All of the data below should be written out exactly.
Data extracts below:
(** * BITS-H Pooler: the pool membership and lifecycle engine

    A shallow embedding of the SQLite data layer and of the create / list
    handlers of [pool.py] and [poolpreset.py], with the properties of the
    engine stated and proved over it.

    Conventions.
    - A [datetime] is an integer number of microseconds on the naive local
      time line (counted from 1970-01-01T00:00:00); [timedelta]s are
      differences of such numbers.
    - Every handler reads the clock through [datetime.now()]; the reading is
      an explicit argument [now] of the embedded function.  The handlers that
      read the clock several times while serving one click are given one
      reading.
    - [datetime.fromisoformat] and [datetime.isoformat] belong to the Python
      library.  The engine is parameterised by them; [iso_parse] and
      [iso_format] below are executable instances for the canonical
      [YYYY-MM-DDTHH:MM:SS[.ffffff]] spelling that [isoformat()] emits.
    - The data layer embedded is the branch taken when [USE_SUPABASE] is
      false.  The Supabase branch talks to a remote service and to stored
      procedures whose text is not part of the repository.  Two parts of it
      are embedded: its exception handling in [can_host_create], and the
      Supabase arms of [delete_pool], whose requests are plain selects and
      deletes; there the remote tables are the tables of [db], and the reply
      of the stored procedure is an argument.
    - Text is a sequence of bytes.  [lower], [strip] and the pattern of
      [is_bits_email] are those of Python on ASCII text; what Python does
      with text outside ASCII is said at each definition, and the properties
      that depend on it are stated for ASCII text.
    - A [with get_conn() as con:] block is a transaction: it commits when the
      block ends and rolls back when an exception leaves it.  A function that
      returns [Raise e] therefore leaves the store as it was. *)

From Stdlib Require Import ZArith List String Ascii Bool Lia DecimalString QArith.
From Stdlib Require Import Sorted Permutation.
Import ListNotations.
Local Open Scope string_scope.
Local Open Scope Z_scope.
End of Data extracts.
Your response:
(** * BITS-H Pooler: the pool membership and lifecycle engine

    A shallow embedding of the SQLite data layer and of the create / list
    handlers of [pool.py] and [poolpreset.py], with the properties of the
    engine stated and proved over it.

    Conventions.
    - A [datetime] is an integer number of microseconds on the naive local
      time line (counted from 1970-01-01T00:00:00); [timedelta]s are
      differences of such numbers.
    - Every handler reads the clock through [datetime.now()]; the reading is
      an explicit argument [now] of the embedded function.  The handlers that
      read the clock several times while serving one click are given one
      reading.
    - [datetime.fromisoformat] and [datetime.isoformat] belong to the Python
      library.  The engine is parameterised by them; [iso_parse] and
      [iso_format] below are executable instances for the canonical
      [YYYY-MM-DDTHH:MM:SS[.ffffff]] spelling that [isoformat()] emits.
    - The data layer embedded is the branch taken when [USE_SUPABASE] is
      false.  The Supabase branch talks to a remote service and to stored
      procedures whose text is not part of the repository.  Two parts of it
      are embedded: its exception handling in [can_host_create], and the
      Supabase arms of [delete_pool], whose requests are plain selects and
      deletes; there the remote tables are the tables of [db], and the reply
      of the stored procedure is an argument.
    - Text is a sequence of bytes.  [lower], [strip] and the pattern of
      [is_bits_email] are those of Python on ASCII text; what Python does
      with text outside ASCII is said at each definition, and the properties
      that depend on it are stated for ASCII text.
    - A [with get_conn() as con:] block is a transaction: it commits when the
      block ends and rolls back when an exception leaves it.  A function that
      returns [Raise e] therefore leaves the store as it was. *)

From Stdlib Require Import ZArith List String Ascii Bool Lia DecimalString QArith.
From Stdlib Require Import Sorted Permutation.
Import ListNotations.
Local Open Scope string_scope.
Local Open Scope Z_scope.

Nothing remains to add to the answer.